**Task goal**.
Please restate, word for word, the lines below that begin at the one with "(** *** [Math.round(a" and end at the one with "match a, b with". Leave out all other lines.

**Extracted entries**.
(** The position of the leading bit of [num / den]: the [k] with
    [2^k <= num / den < 2^(k+1)]; for [0 < num] and [0 < den]. *)
Definition quot_log2 (num den : Z) : Z :=
  let k := Z.log2 num - Z.log2 den in
  if den * 2 ^ Z.max k 0 <=? num * 2 ^ Z.max (- k) 0 then k else k - 1.

(** The double nearest to [num / den], ties to even, with the given sign;
    for [0 <= num] and [0 < den].  The significand has 53 bits, fewer for a
    subnormal number (exponent -1074); a result of [2^1024] or more is an
    infinity. *)
Definition round_double (negative : bool) (num den : Z) : double :=
  if num =? 0 then DFin negative 0 0
  else
    let e := Z.max (quot_log2 num den - 52) (-1074) in
    let m := div_rne (num * 2 ^ Z.max (- e) 0) (den * 2 ^ Z.max e 0) in
    if 2 ^ 1024 <=? m * 2 ^ Z.max e 0 then DInf negative
    else DFin negative m e.

(** The double an integer of a JSON text is read as. *)
Definition to_double (z : Z) : double :=
  round_double (z <? 0) (Z.abs z) 1.

(** [x / y] on doubles. *)
Definition div_double (x y : double) : double :=
  match x, y with
  | DNaN, _ | _, DNaN => DNaN
  | DInf _, DInf _ => DNaN
  | DInf s, DFin s' _ _ => DInf (xorb s s')
  | DFin s _ _, DInf s' => DFin (xorb s s') 0 0
  | DFin s m e, DFin s' m' e' =>
      if m' =? 0 then
        if m =? 0 then DNaN else DInf (xorb s s')
      else
        let c := Z.min e e' in
        round_double (xorb s s') (m * 2 ^ (e - c)) (m' * 2 ^ (e' - c))
  end.

(** [Math.round(x)]: the integer nearest to [x], the larger one on a tie:
    [floor (x + 1/2)]. *)
Definition Math_round (x : double) : number :=
  match x with
  | DNaN => NaN
  | DInf s => Infinity s
  | DFin s m e =>
      let v := if s then - m else m in
      Num ((2 * v * 2 ^ Z.max e 0 + 2 ^ Z.max (- e) 0)
           / (2 * 2 ^ Z.max (- e) 0))
  end.

Local Close Scope Z_scope.

(** *** [Math.round(a / b)] on integer-or-missing operands

    A missing operand is [undefined], which [/] converts to [NaN]; an
    integer operand is the double it was read as. *)
Definition round_div (a b : option Z) : number :=
  match a, b with
  | Some a, Some b => Math_round (div_double (to_double a) (to_double b))
  | _, _ => NaN
  end.

End Js.

Export Js.

(** ** The header cells of the component *)

Module Dom.

(** A [th] element, reduced to the two attributes the component reads and
    writes.  [None] is a missing attribute. *)
Record Th := mkTh {
  data_column : option string;
  data_sort : option string;
}.

Definition removeAttribute_data_sort (th : Th) : Th :=
  mkTh (data_column th) None.

Definition setAttribute_data_sort (v : string) (th : Th) : Th :=
  mkTh (data_column th) (Some v).

(** [querySelector('th[data-sort]')]: the first header cell that carries a
    [data-sort] attribute, with its position. *)
Definition querySelector_th_data_sort (ths : list Th) : option (nat * Th) :=
  list_find (λ th, is_Some (data_sort th)) ths.

(** What the selector parser accepts as the unquoted value in
    [th[data-column=...]]: an identifier.  The recogniser covers
    identifiers written without escapes: an optional hyphen, then a letter,
    an underscore or a non-ASCII byte, then letters, digits, hyphens,
    underscores and non-ASCII bytes. *)
Definition is_name_start (c : ascii) : bool :=
  let n := nat_of_ascii c in
  (Nat.leb 97 n && Nat.leb n 122) || (Nat.leb 65 n && Nat.leb n 90)
  || Nat.eqb n 95 || Nat.leb 128 n.

Definition is_name_char (c : ascii) : bool :=
  let n := nat_of_ascii c in
  is_name_start c || (Nat.leb 48 n && Nat.leb n 57) || Nat.eqb n 45.

Fixpoint all_name_chars (s : string) : bool :=
  match s with
  | EmptyString => true
  | String c s' => is_name_char c && all_name_chars s'
  end.

Definition css_ident (s : string) : bool :=
  match s with
  | String "-"%char (String c s') => is_name_start c && all_name_chars s'
  | String c s' => is_name_start c && all_name_chars s'
  | EmptyString => false
  end.

(** Result of a [querySelector] call whose selector text is built at run
    time: a malformed selector raises [SyntaxError]. *)
Inductive selected :=
| SyntaxError
| Selected (found : option nat).

(** [querySelector('th[data-column=' + column + ']')]: the position of the
    first header cell whose [data-column] equals the identifier. *)
Definition querySelector_th_data_column (column : string) (ths : list Th)
  : selected :=
  if css_ident column
  then Selected (fst <$> list_find (λ th, data_column th = Some column) ths)
  else SyntaxError.

End Dom.

Export Dom.

(** ** The component *)

Module Datagrid.

(** *** Data *)

(** The parameters sent with every request ([that.requestParams]).
    [search] is [None] when the object has no [search] property. *)
Record RequestParams := mkRequestParams {
  page : number;
  rowCount : number;
  sortColumn : value;
  sortDirection : value;
  search : option string;
}.

Definition set_page (n : number) (p : RequestParams) : RequestParams :=
  mkRequestParams n (rowCount p) (sortColumn p) (sortDirection p) (search p).

Definition set_sortColumn (v : value) (p : RequestParams) : RequestParams :=
  mkRequestParams (page p) (rowCount p) v (sortDirection p) (search p).

Definition set_sortDirection (v : value) (p : RequestParams) : RequestParams :=
  mkRequestParams (page p) (rowCount p) (sortColumn p) v (search p).

Definition set_search (s : string) (p : RequestParams) : RequestParams :=
  mkRequestParams (page p) (rowCount p) (sortColumn p) (sortDirection p) (Some s).

(** The JSON body of a response.  A missing numeric field is [None]. *)
Record Body := mkBody {
  current : option Z;
  body_rowCount : option Z;
  total : option Z;
  rows : list (list (string * string));
}.

(** A response of the HTTP client; [body] is [None] when the response
    carries no parsed JSON object. *)
Record Response := mkResponse { body : option Body }.

(** The error object of the HTTP client. *)
Record Error := mkError { message : string }.

(** What a listener of [data-ready] can be handed. *)
Inductive Payload :=
| NoResponse                      (* undefined *)
| GotResponse (r : Response)
| ErrorObject (e : Error).

(** [body] read off a payload: reading a property of [undefined] raises,
    an error object has no [body], a response has one or [null]. *)
Inductive body_read :=
| ReadRaises
| ReadNothing
| ReadBody (b : Body).

Definition read_body (d : Payload) : body_read :=
  match d with
  | NoResponse => ReadRaises
  | ErrorObject _ => ReadNothing
  | GotResponse r =>
      match body r with
      | Some b => ReadBody b
      | None => ReadNothing
      end
  end.

(** JSON values of a serialised [RequestParams]. *)
Inductive json :=
| JNull
| JNum (z : Z)
| JStr (s : string).

(** State of the pagination widget: what its three setters were last given;
    a fresh widget has been given nothing. *)
Record Pagination := mkPagination {
  pg_page : option number;
  pageCount : option number;
  pg_requestParams : option (list (string * json));
}.

Definition setPage (n : number) (w : Pagination) : Pagination :=
  mkPagination (Some n) (pageCount w) (pg_requestParams w).

Definition setPageCount (n : number) (w : Pagination) : Pagination :=
  mkPagination (pg_page w) (Some n) (pg_requestParams w).

Definition setRequestParams (c : list (string * json)) (w : Pagination)
  : Pagination :=
  mkPagination (pg_page w) (pageCount w) (Some c).

(** A call on the history module, with the parameters as they are at the
    call. *)
Inductive HistoryCall :=
| HistoryReplace (p : RequestParams)
| HistoryPush (p : RequestParams).

(** A call of the HTTP client: [superagent.get(src).query(params)]. *)
Record Get := mkGet {
  get_url : value;
  get_query : RequestParams;
}.

(** Content of the table body. *)
Inductive Tbody :=
| TbodyMarkup                       (* as delivered with the page *)
| TbodyLoading (colspan : nat)      (* the loading placeholder row *)
| TbodyRows (context : body_read).  (* output of the rows template *)

(** The host element: its [data-src] attribute and its header cells. *)
Record Component := mkComponent {
  data_src : option string;
  header_cells : list Th;
}.

(** The object built by [new Datagrid(component)], together with the parts
    of the page it changes and the logs of its calls on the HTTP client and
    on the history module (newest call first). *)
Record Datagrid := mkDatagrid {
  firstLoad : bool;
  data : option Payload;              (* [None] is the initial [null] *)
  pagination : Pagination;
  searchTerm : option string;         (* [searchbar.searchTerm] *)
  ths : list Th;                      (* header cells of the component *)
  tbody : Tbody;
  toolbarFooter : option Pagination;  (* pagination markup in the footer *)
  src : value;
  requestParams : RequestParams;
  requests : list Get;
  history : list HistoryCall;
}.

Definition set_data (d : Payload) (that : Datagrid) : Datagrid :=
  mkDatagrid (firstLoad that) (Some d) (pagination that) (searchTerm that)
    (ths that) (tbody that) (toolbarFooter that) (src that)
    (requestParams that) (requests that) (history that).

Definition set_pagination (w : Pagination) (that : Datagrid) : Datagrid :=
  mkDatagrid (firstLoad that) (data that) w (searchTerm that)
    (ths that) (tbody that) (toolbarFooter that) (src that)
    (requestParams that) (requests that) (history that).

Definition set_searchTerm (s : string) (that : Datagrid) : Datagrid :=
  mkDatagrid (firstLoad that) (data that) (pagination that) (Some s)
    (ths that) (tbody that) (toolbarFooter that) (src that)
    (requestParams that) (requests that) (history that).

Definition set_ths (l : list Th) (that : Datagrid) : Datagrid :=
  mkDatagrid (firstLoad that) (data that) (pagination that) (searchTerm that)
    l (tbody that) (toolbarFooter that) (src that)
    (requestParams that) (requests that) (history that).

Definition set_tbody (t : Tbody) (that : Datagrid) : Datagrid :=
  mkDatagrid (firstLoad that) (data that) (pagination that) (searchTerm that)
    (ths that) t (toolbarFooter that) (src that)
    (requestParams that) (requests that) (history that).

Definition set_toolbarFooter (w : Pagination) (that : Datagrid) : Datagrid :=
  mkDatagrid (firstLoad that) (data that) (pagination that) (searchTerm that)
    (ths that) (tbody that) (Some w) (src that)
    (requestParams that) (requests that) (history that).

Definition set_requestParams (p : RequestParams) (that : Datagrid) : Datagrid :=
  mkDatagrid (firstLoad that) (data that) (pagination that) (searchTerm that)
    (ths that) (tbody that) (toolbarFooter that) (src that)
    p (requests that) (history that).

Definition log_request (g : Get) (that : Datagrid) : Datagrid :=
  mkDatagrid (firstLoad that) (data that) (pagination that) (searchTerm that)
    (ths that) (tbody that) (toolbarFooter that) (src that)
    (requestParams that) (g :: requests that) (history that).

**Worked solution**.
(** *** [Math.round(a / b)] on integer-or-missing operands

    A missing operand is [undefined], which [/] converts to [NaN]; an
    integer operand is the double it was read as. *)
Definition round_div (a b : option Z) : number :=
  match a, b with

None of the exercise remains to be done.